(Exercise data begins)

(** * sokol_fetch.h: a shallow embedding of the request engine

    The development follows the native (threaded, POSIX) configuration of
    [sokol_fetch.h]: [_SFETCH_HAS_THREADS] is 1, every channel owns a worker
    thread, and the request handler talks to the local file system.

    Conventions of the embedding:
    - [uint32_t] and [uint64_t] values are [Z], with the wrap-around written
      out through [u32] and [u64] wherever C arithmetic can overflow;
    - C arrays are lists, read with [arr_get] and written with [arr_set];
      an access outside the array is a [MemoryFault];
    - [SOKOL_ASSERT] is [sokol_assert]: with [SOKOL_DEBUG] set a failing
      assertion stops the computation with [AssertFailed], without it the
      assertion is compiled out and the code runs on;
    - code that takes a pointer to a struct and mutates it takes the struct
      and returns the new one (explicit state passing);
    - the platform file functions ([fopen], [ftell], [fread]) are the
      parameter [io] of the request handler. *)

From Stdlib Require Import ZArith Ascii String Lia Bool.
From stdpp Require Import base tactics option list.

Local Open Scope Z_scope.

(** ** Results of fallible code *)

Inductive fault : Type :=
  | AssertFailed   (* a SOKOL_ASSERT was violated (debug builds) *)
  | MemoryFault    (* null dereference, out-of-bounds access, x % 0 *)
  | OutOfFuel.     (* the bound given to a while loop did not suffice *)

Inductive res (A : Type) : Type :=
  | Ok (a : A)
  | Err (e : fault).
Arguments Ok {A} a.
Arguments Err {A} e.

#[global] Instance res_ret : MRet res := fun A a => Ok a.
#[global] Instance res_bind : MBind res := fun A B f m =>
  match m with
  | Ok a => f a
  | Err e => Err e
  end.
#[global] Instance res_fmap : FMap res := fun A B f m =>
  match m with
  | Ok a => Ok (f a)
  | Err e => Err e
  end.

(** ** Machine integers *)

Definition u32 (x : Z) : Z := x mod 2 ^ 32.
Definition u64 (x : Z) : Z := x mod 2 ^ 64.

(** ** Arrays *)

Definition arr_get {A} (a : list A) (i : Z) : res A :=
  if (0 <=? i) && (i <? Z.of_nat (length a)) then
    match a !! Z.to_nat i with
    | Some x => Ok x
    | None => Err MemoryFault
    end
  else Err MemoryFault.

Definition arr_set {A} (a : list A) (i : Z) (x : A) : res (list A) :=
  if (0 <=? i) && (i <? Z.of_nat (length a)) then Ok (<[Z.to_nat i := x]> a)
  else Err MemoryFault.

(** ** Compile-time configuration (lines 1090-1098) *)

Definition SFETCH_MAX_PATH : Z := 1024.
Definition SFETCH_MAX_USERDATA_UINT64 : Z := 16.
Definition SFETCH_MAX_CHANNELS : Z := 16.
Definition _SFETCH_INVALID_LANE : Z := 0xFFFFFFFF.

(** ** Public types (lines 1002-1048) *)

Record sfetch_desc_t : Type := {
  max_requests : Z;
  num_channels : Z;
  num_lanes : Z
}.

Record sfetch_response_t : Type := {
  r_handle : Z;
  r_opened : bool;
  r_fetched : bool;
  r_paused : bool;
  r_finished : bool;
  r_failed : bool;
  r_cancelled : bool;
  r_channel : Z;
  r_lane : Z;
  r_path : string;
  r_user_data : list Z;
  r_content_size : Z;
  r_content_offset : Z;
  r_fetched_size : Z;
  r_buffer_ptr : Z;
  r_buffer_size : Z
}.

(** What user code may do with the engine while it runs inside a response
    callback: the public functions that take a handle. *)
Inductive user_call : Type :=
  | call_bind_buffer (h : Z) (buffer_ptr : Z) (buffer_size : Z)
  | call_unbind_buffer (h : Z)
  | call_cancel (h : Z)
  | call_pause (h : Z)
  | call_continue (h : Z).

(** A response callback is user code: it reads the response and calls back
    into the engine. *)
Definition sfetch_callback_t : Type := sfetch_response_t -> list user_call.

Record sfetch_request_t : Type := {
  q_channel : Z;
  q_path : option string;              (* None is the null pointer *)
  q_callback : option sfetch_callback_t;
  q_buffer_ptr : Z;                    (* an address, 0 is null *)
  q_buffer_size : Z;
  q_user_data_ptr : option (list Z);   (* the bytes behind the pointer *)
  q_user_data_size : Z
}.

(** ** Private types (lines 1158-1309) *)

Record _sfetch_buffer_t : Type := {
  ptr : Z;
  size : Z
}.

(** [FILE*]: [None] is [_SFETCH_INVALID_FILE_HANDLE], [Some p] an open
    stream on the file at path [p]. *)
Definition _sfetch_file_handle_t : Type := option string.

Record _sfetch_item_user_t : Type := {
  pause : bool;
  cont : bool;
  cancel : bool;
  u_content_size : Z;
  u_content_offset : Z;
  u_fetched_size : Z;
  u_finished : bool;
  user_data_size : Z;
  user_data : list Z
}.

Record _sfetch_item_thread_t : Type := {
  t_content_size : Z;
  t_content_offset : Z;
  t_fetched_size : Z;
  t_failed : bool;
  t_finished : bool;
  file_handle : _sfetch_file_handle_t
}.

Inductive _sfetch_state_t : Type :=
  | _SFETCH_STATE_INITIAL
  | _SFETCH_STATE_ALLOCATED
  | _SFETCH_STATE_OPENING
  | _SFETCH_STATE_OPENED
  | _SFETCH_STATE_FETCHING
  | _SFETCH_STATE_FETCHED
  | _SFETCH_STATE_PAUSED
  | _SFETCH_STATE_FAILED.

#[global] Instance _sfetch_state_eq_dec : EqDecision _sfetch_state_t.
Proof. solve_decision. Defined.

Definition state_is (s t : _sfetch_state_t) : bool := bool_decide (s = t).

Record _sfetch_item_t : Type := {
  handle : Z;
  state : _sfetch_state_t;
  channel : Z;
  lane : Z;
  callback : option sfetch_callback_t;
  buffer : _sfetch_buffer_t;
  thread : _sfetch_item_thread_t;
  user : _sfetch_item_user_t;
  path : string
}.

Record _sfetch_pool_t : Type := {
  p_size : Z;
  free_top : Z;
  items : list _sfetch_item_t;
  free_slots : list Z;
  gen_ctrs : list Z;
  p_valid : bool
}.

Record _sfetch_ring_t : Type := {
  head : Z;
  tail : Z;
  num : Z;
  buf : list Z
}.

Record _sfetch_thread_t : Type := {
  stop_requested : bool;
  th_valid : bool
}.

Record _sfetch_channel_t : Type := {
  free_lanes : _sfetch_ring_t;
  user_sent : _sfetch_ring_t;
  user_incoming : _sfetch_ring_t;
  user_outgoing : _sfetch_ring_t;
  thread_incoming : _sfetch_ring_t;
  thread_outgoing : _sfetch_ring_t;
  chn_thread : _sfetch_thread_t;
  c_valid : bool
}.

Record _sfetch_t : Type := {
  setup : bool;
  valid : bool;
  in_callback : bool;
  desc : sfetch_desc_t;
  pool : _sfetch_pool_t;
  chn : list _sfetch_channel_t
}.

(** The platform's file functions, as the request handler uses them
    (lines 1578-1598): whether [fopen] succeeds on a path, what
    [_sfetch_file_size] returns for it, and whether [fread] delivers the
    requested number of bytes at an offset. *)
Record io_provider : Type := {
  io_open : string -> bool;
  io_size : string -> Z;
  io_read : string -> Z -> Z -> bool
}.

(Exercise data ends)
(Exercise data begins)

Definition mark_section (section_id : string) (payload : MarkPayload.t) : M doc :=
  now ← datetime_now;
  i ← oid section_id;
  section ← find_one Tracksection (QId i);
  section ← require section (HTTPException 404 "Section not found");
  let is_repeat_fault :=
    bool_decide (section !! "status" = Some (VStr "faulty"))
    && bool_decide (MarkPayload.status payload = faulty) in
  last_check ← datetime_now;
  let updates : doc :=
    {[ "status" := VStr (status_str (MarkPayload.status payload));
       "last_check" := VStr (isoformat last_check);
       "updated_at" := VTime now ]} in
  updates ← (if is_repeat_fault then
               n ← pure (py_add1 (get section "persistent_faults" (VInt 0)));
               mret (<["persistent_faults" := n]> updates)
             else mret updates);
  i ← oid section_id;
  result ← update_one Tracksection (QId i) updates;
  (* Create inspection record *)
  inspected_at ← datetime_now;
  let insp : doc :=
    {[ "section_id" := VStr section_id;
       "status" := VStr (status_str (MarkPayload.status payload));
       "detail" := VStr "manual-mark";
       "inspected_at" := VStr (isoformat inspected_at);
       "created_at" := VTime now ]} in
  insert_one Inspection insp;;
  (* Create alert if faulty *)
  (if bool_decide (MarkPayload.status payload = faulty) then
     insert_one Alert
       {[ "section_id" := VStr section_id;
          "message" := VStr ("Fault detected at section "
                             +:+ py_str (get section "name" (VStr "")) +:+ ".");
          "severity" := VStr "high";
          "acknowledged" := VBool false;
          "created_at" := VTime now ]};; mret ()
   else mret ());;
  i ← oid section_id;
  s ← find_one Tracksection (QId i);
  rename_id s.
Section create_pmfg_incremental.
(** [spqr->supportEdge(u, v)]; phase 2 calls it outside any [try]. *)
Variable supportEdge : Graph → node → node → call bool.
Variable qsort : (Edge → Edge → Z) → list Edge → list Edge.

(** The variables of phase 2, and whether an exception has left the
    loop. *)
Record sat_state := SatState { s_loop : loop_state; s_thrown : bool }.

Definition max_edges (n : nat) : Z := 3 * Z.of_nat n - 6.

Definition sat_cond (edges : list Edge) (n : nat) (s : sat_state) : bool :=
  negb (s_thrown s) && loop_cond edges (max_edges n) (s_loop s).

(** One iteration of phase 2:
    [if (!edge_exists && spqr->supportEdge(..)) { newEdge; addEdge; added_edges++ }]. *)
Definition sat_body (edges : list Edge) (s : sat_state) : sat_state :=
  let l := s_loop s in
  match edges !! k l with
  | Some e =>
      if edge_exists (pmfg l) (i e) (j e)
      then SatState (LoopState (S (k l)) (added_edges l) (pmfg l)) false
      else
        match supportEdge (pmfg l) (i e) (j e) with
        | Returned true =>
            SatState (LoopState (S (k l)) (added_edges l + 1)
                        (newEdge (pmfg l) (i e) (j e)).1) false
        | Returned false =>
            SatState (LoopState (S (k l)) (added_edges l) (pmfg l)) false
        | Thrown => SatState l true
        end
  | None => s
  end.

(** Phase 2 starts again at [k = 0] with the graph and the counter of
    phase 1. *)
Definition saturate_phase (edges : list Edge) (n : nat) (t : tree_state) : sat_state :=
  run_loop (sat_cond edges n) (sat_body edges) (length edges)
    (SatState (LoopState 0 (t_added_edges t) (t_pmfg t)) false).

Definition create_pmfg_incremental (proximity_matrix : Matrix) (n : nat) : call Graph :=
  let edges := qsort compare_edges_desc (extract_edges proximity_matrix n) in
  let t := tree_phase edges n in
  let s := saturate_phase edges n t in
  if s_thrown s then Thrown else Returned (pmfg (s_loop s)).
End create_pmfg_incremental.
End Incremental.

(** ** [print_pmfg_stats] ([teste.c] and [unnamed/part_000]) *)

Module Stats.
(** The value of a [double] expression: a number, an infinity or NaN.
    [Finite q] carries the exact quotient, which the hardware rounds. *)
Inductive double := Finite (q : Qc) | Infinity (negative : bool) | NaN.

(Exercise data ends)

■ The problem:
Reproduce exactly the lines of the records above from the one with "section ← require" to the one with "insert_one Inspection insp;;", both included, and leave out everything else.

■ Response to this task:
  section ← require section (HTTPException 404 "Section not found");
  let is_repeat_fault :=
    bool_decide (section !! "status" = Some (VStr "faulty"))
    && bool_decide (MarkPayload.status payload = faulty) in
  last_check ← datetime_now;
  let updates : doc :=
    {[ "status" := VStr (status_str (MarkPayload.status payload));
       "last_check" := VStr (isoformat last_check);
       "updated_at" := VTime now ]} in
  updates ← (if is_repeat_fault then
               n ← pure (py_add1 (get section "persistent_faults" (VInt 0)));
               mret (<["persistent_faults" := n]> updates)
             else mret updates);
  i ← oid section_id;
  result ← update_one Tracksection (QId i) updates;
  (* Create inspection record *)
  inspected_at ← datetime_now;
  let insp : doc :=
    {[ "section_id" := VStr section_id;
       "status" := VStr (status_str (MarkPayload.status payload));
       "detail" := VStr "manual-mark";
       "inspected_at" := VStr (isoformat inspected_at);
       "created_at" := VTime now ]} in
  insert_one Inspection insp;;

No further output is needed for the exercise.